31 days, 31 vegetables. Will you take our challenge to eat every single one this month?
Spinach’s reputation has had a lot of ups and downs over the years. In the 1930s it was the canned source of Popeye’s might, and the subject of a popular song. Later pop culture began hating on spinach, turning dislike of it into a punchline. Then in the latter half of the 20th century we rediscovered fresh spinach (along with fresh vegetables in general), and it became a beloved salad staple. But whatever you think about spinach, one thing is certain: There are plenty of ways to eat it that are incredibly tasty! Here’s all you need to know about spinach, including how to cook with it, and our favorite recipes.
Is Spinach a Vegetable?
Definitely! Spinach is the ultimate vegetable in many people’s minds, especially among leafy greens. Botanically, spinach is the leaves and stems of a plant, so also a vegetable.
The Spinach Top 5
Five links that’ll have you falling in love with spinach.

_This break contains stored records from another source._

(** * FedRep baseline: body/head model split and the client's model manager

    A shallow embedding of [baselines/fedrep/fedrep/models.py]: the class
    [ModelSplit] (a network cut into a shared body and a personal head) and the
    class [ModelManager] (two-phase local training, fine-tuning and
    evaluation, with the head persisted in a per-client state file).

    Python objects that the methods mutate (the model, the optimiser, the
    state file) are passed in and returned; a call that can raise returns a
    [Result] next to the state it leaves behind.

    PyTorch is an external library.  Its tensors, modules, [load_state_dict]
    and SGD optimiser are modelled after their documented behaviour in
    torch 2.x:
    - a module is the ordered list of its named parameters, and its
      [state_dict()] lists their values in that order (buffers are not
      modelled);
    - [load_state_dict] copies the tensors it finds, reports missing and
      unexpected keys when [strict], and always rejects a tensor whose shape
      differs from the parameter's (the legacy acceptance of a one-element
      vector for a 0-dimensional parameter is left out);
    - [optimizer.zero_grad()] resets gradients to [None], [backward] gives a
      gradient to the parameters that require one, and [step] skips the
      parameters whose gradient is [None];
    - the elements of a tensor, the forward pass, the loss and the gradients
      are kept abstract (classes [TensorData], [PyFloatOps], [Network]) and
      are total functions, so every theorem holds for any arithmetic and
      any network; the errors torch raises on its own account are not
      modelled (a negative learning rate refused by the optimiser, a
      backward pass when no parameter requires a gradient), and a copy keeps
      the supplied elements as they are, without a cast between dtypes;
    - a data loader yields the same list of minibatches at every pass. *)

From Stdlib Require Import ZArith QArith Lia.
From stdpp Require Import base option list strings gmap.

How to Choose the Best Spinach
When buying fresh spinach you have two main options: the plastic clamshells of leaves, or the fresh bunches. Either way, according to Vegetable Butcher Cara Mangini, you want to look for deep green leaves that are crisp and dry — water will start to deteriorate the leaves, and so they should only be washed right before using. As with many leafy greens, the fresher the better. And of course avoid anything wilted, slimy, or yellow.
If you’re buying frozen spinach, we recommend the bags over the boxes. Why? The bags are more versatile — and you don’t need to use the whole thing at once, the way you do with a box.
Read more: The Best Type of Frozen Spinach to Buy
How Nutritious is Spinach?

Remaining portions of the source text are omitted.